## WHAT IS NEEDED
Whenever a line of the data below holds the string "eapply", copy that line.

Collected data entries:
(* ===== verification/Heap.v ===== *)
(** The heap: [lib/earlyLib/memory.cpp] and [include/earlyLib/memory.hpp].
    The heap is a singly linked list of [heapEntry] headers inside the memory it
    manages; each header is followed by the data of its block, and a header with a
    null [_next] ends the list.  All operations are programs over physical memory. *)

From S2P Require Import Prelude PhysMem Layout.

(** ** [class heapEntry] *)

Definition heapEntry : layout := Layout false [("_next"%string, U32); ("_flags"%string, U8)].

(** [sizeof(heapEntry)], 8: the flags byte is padded to the pointer's alignment. *)
Definition heapEntry_headerSize : Z := sizeof heapEntry.

Definition get_next (m : mem) (this : Z) : Z := ld32 m this.
Definition set_next (m : mem) (this v : Z) : mem := st32 m this v.

(** [_flags.reserved], a one-bit field: bit 0 of the byte after [_next]. *)
Definition get_reserved (m : mem) (this : Z) : bool := Z.odd (rd8 m (this + 4)).
Definition set_reserved (m : mem) (this : Z) (b : bool) : mem :=
  wr8 m (this + 4) (Z.lor (Z.land (rd8 m (this + 4)) 254) (Z.b2z b)).

Definition init (m : mem) (this next : Z) : mem :=
  set_next (set_reserved m this (next =? 0)) this next.

Definition getSize (m : mem) (this : Z) : Z :=
  u32 (get_next m this - this - heapEntry_headerSize).
Definition getDataPtr (this : Z) : Z := u32 (this + heapEntry_headerSize).
Definition isLast (m : mem) (this : Z) : bool := get_next m this =? 0.
Definition getNext (m : mem) (this : Z) : Z := get_next m this.

#[global] Arguments get_next : simpl never.
#[global] Arguments get_reserved : simpl never.
#[global] Arguments getSize : simpl never.

(** The part of [allocate] after a free, large enough block was found. *)
Definition take_block (m : mem) (this size available : Z) : mem :=
  let ptr := getDataPtr this in
  let m1 :=
    if heapEntry_headerSize + 4 <? u32 (size - available) then
      let old_next := get_next m this in
      let m' := set_next m this (u32 (ptr + size)) in
      init m' (get_next m' this) old_next
    else m in
  set_reserved m1 this true.

(** The recursion along the list is on [fuel]. *)
Fixpoint allocate (fuel : nat) (this size : Z) : prog mem Z := fun m =>
  match fuel with
  | O => OutOfFuel
  | S fuel' =>
      if get_next m this =? 0 then Done 0 m
      else if get_reserved m this || (getSize m this <? size) then
        allocate fuel' (get_next m this) size m
      else Done (getDataPtr this) (take_block m this size (getSize m this))
  end.

Fixpoint defragment (fuel : nat) (this : Z) : prog mem unit := fun m =>
  match fuel with
  | O => OutOfFuel
  | S fuel' =>
      if negb (get_reserved m (get_next m this)) then
        defragment fuel' this (set_next m this (get_next m (get_next m this)))
      else Done tt m
  end.

Definition free (fuel : nat) (this : Z) : prog mem unit := fun m =>
  defragment fuel this (set_reserved m this false).

(** ** [kalloc], [kfree], [heapInitialize]; [heap] is the static list head *)

Definition kalloc (fuel : nat) (heap size : Z) : prog mem Z := allocate fuel heap size.

Fixpoint kfree_from (fuel fuel2 : nat) (it ptr : Z) : prog mem unit := fun m =>
  match fuel with
  | O => OutOfFuel
  | S fuel' =>
      if isLast m it then Panicked "kfree: no such memory address!" m
      else if getDataPtr it =? ptr then free fuel2 it m
      else kfree_from fuel' fuel2 (getNext m it) ptr m
  end.

Definition kfree (fuel : nat) (heap ptr : Z) : prog mem unit := kfree_from fuel fuel heap ptr.

(** The two static pointers and memory after [heapInitialize]. *)
Definition heapInitialize (ptr maxSize : Z) (m : mem) : Z * Z * mem :=
  let heap := ptr in
  let heapEnd := u32 (ptr + maxSize - heapEntry_headerSize) in
  let m1 := init m heap heapEnd in
  (heap, heapEnd, init m1 heapEnd 0).

(** [operator new], [new[]], [delete] and [delete[]], sized or not. *)
Definition op_new (fuel : nat) (heap size : Z) : prog mem Z := allocate fuel heap size.
Definition op_delete (fuel : nat) (heap ptr : Z) : prog mem unit := kfree fuel heap ptr.

(** ** The abstract heap: a list of blocks *)

Record block : Type := Blk { b_size : Z; b_reserved : bool }.

#[export] Instance block_eq_dec : EqDecision block.
Proof. solve_decision. Defined.

(** The blocks of the list at [p], whose last header is at [e]. *)
Fixpoint heap_at (m : mem) (p : Z) (bl : list block) (e : Z) : Prop :=
  match bl with
  | [] => p = e /\ get_next m p = 0 /\ get_reserved m p = true
  | b :: bl' =>
      0 <= b_size b /\ get_next m p = p + 8 + b_size b /\ get_reserved m p = b_reserved b /\
      heap_at m (p + 8 + b_size b) bl' e
  end.

(** A heap: not at address 0, and inside the address space. *)
Definition heap_ok (m : mem) (p : Z) (bl : list block) (e : Z) : Prop :=
  0 < p /\ e + 8 <= 4294967296 /\ heap_at m p bl e.

(** What first fit does with a request. *)
Inductive alloc_result : Type :=
  | NoMemory
  | Fits (bl : list block) (ptr : Z)
  | TooClose (hdr leftover : Z). (* the rest of the block cannot hold a header *)

Fixpoint alloc_spec (p size : Z) (bl : list block) : alloc_result :=
  match bl with
  | [] => NoMemory
  | b :: bl' =>
      if b_reserved b || (b_size b <? size) then
        match alloc_spec (p + 8 + b_size b) size bl' with
        | Fits bl'' ptr => Fits (b :: bl'') ptr
        | r => r
        end
      else if b_size b =? size then Fits (Blk size true :: bl') (p + 8)
      else if size + 8 <=? b_size b then
        Fits (Blk size true :: Blk (b_size b - size - 8) false :: bl') (p + 8)
      else TooClose p (b_size b - size)
  end.

(** A free block of [sz] bytes swallows the free blocks that follow it. *)
Fixpoint absorb (sz : Z) (bl : list block) : Z * list block :=
  match bl with
  | Blk s false :: bl' => absorb (sz + 8 + s) bl'
  | _ => (sz, bl)
  end.

(** [None]: no block has its data at [ptr]. *)
Fixpoint free_spec (p ptr : Z) (bl : list block) : option (list block) :=
  match bl with
  | [] => None
  | b :: bl' =>
      if p + 8 =? ptr then
        let '(sz, rest) := absorb (b_size b) bl' in Some (Blk sz false :: rest)
      else
        match free_spec (p + 8 + b_size b) ptr bl' with
        | Some bl'' => Some (b :: bl'')
        | None => None
        end
  end.

(** The data of the reserved blocks: address and size. *)
Fixpoint owned (p : Z) (bl : list block) : list (Z * Z) :=
  match bl with
  | [] => []
  | b :: bl' =>
      (if b_reserved b then [(p + 8, b_size b)] else []) ++ owned (p + 8 + b_size b) bl'
  end.

(** Bytes the list spans, headers included, without the last header. *)
Fixpoint span (bl : list block) : Z :=
  match bl with
  | [] => 0
  | b :: bl' => 8 + b_size b + span bl'
  end.

Example headerSize_8 : heapEntry_headerSize = 8.
Proof. reflexivity. Qed.

(** ** Headers in memory *)

Lemma get_next_bounds m p : 0 <= get_next m p < 4294967296.
Proof. apply ld32_bounds. Qed.

Lemma get_next_set m p v : get_next (set_next m p v) p = u32 v.
Proof. unfold get_next, set_next. by rewrite load_store by lia. Qed.

Lemma set_next_changes m p v : only_changes p 4 m (set_next m p v).
Proof. apply (store_only_changes 4). lia. Qed.

Lemma set_reserved_changes m p b : only_changes (p + 4) 1 m (set_reserved m p b).
Proof.
  intros c Hc. apply rd8_wr8_ne. intros E. apply u32_sub_zero in E.
  apply Z.ltb_ge in Hc. lia.
Qed.

Lemma set_reserved_byte_odd x b : 0 <= x < 256 -> Z.odd (u8 (Z.lor (Z.land x 254) (Z.b2z b))) = b.
Proof.
  intros Hx. rewrite <- Z.bit0_odd. unfold wrap.
  rewrite Z.mod_pow2_bits_low, Z.lor_spec, Z.land_spec by lia.
  change (Z.testbit 254 0) with false. rewrite andb_false_r. by destruct b.
Qed.

Lemma get_reserved_set m p b : get_reserved (set_reserved m p b) p = b.
Proof.
  unfold get_reserved, set_reserved. rewrite rd8_wr8_eq by done.
  apply set_reserved_byte_odd, rd8_bounds.
Qed.

(** Header reads depend only on the header's bytes. *)
Lemma header_frame m m' p :
  (forall b, p <= b < p + 8 -> rd8 m' b = rd8 m b) ->
  get_next m' p = get_next m p /\ get_reserved m' p = get_reserved m p.
Proof.
  intros H. split.
  - apply load_ext. intros i Hi. apply H. lia.
  - unfold get_reserved. by rewrite H by lia.
Qed.

Lemma get_next_set_reserved m p b : get_next (set_reserved m p b) p = get_next m p.
Proof.
  apply load_ext. intros i Hi. apply set_reserved_changes, in_range_ge. wrap_lia.
Qed.

Lemma get_reserved_set_next m p v : get_reserved (set_next m p v) p = get_reserved m p.
Proof.
  unfold get_reserved. f_equal. apply set_next_changes, in_range_ge. wrap_lia.
Qed.

Lemma init_spec m p next :
  0 <= next < 4294967296 ->
  get_next (init m p next) p = next /\ get_reserved (init m p next) p = (next =? 0).
Proof.
  intros Hn. unfold init. rewrite get_next_set, get_reserved_set_next, get_reserved_set.
  by rewrite u32_small.
Qed.

Lemma set_next_changes8 m p v : fits p 8 -> only_changes p 8 m (set_next m p v).
Proof. intros Hf. eapply only_changes_sub; [apply set_next_changes|done|lia..]. Qed.

Lemma set_reserved_changes8 m p b : fits p 8 -> only_changes p 8 m (set_reserved m p b).
Proof. intros Hf. eapply only_changes_sub; [apply set_reserved_changes|done|lia..]. Qed.

Lemma init_changes m p next : fits p 8 -> only_changes p 8 m (init m p next).
Proof.
  intros Hf. eapply only_changes_trans; [by apply set_reserved_changes8|].
  by apply set_next_changes8.
Qed.

#[export] Hint Resolve set_next_changes8 set_reserved_changes8 init_changes : wrap.

(** ** The list *)

Lemma heap_at_end m p bl e : heap_at m p bl e -> e = p + span bl.
Proof.
  revert p. induction bl as [|b bl IH]; intros p; cbn [heap_at span]; [lia|].
  intros (_ & _ & _ & H). apply IH in H. lia.
Qed.

Lemma span_nonneg m p bl e : heap_at m p bl e -> 0 <= span bl.
Proof.
  revert p. induction bl as [|b bl IH]; intros p; cbn [heap_at span]; [lia|].
  intros (? & _ & _ & H). apply IH in H. lia.
Qed.

Lemma heap_at_le m p bl e : heap_at m p bl e -> p <= e.
Proof. intros H. pose proof (heap_at_end _ _ _ _ H). apply span_nonneg in H. lia. Qed.

(** The list is unchanged when its bytes are. *)
Lemma heap_at_frame m m' p bl e :
  (forall b, p <= b < e + 8 -> rd8 m' b = rd8 m b) -> heap_at m p bl e -> heap_at m' p bl e.
Proof.
  intros H Hh. revert p H Hh. induction bl as [|b bl IH]; intros p H Hh.
  - destruct Hh as (-> & Hn & Hr). destruct (header_frame m m' e) as [E1 E2].
    { intros b Hb. apply H. lia. }
    split; [done|]. by rewrite E1, E2.
  - destruct Hh as (Hs & Hn & Hr & Hh). pose proof (heap_at_le _ _ _ _ Hh).
    destruct (header_frame m m' p) as [E1 E2]. { intros c Hc. apply H. lia. }
    cbn [heap_at]. rewrite E1, E2. repeat split; [done..|]. apply IH; [|done].
    intros c Hc. apply H. lia.
Qed.

Lemma heap_ok_tail m p b bl e :
  heap_ok m p (b :: bl) e -> heap_ok m (p + 8 + b_size b) bl e.
Proof. intros (? & ? & Hs & _ & _ & H). split; [lia|]. by split. Qed.

Lemma heap_ok_bounds m p b bl e :
  heap_ok m p (b :: bl) e ->
  0 < p /\ 0 <= b_size b /\ p + 8 + b_size b <= e /\ e + 8 <= 4294967296.
Proof. intros (? & ? & Hs & _ & _ & H). apply heap_at_le in H. lia. Qed.

Lemma getSize_block m p b bl e :
  heap_ok m p (b :: bl) e -> getSize m p = b_size b.
Proof.
  intros H. apply heap_ok_bounds in H as Hb. destruct H as (_ & _ & _ & Hn & _).
  unfold getSize. rewrite Hn. change heapEntry_headerSize with 8.
  rewrite u32_small by lia. lia.
Qed.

## TASK RESPONSE
Proof. intros Hf. eapply only_changes_sub; [apply set_next_changes|done|lia..]. Qed.
Proof. intros Hf. eapply only_changes_sub; [apply set_reserved_changes|done|lia..]. Qed.
  intros Hf. eapply only_changes_trans; [by apply set_reserved_changes8|].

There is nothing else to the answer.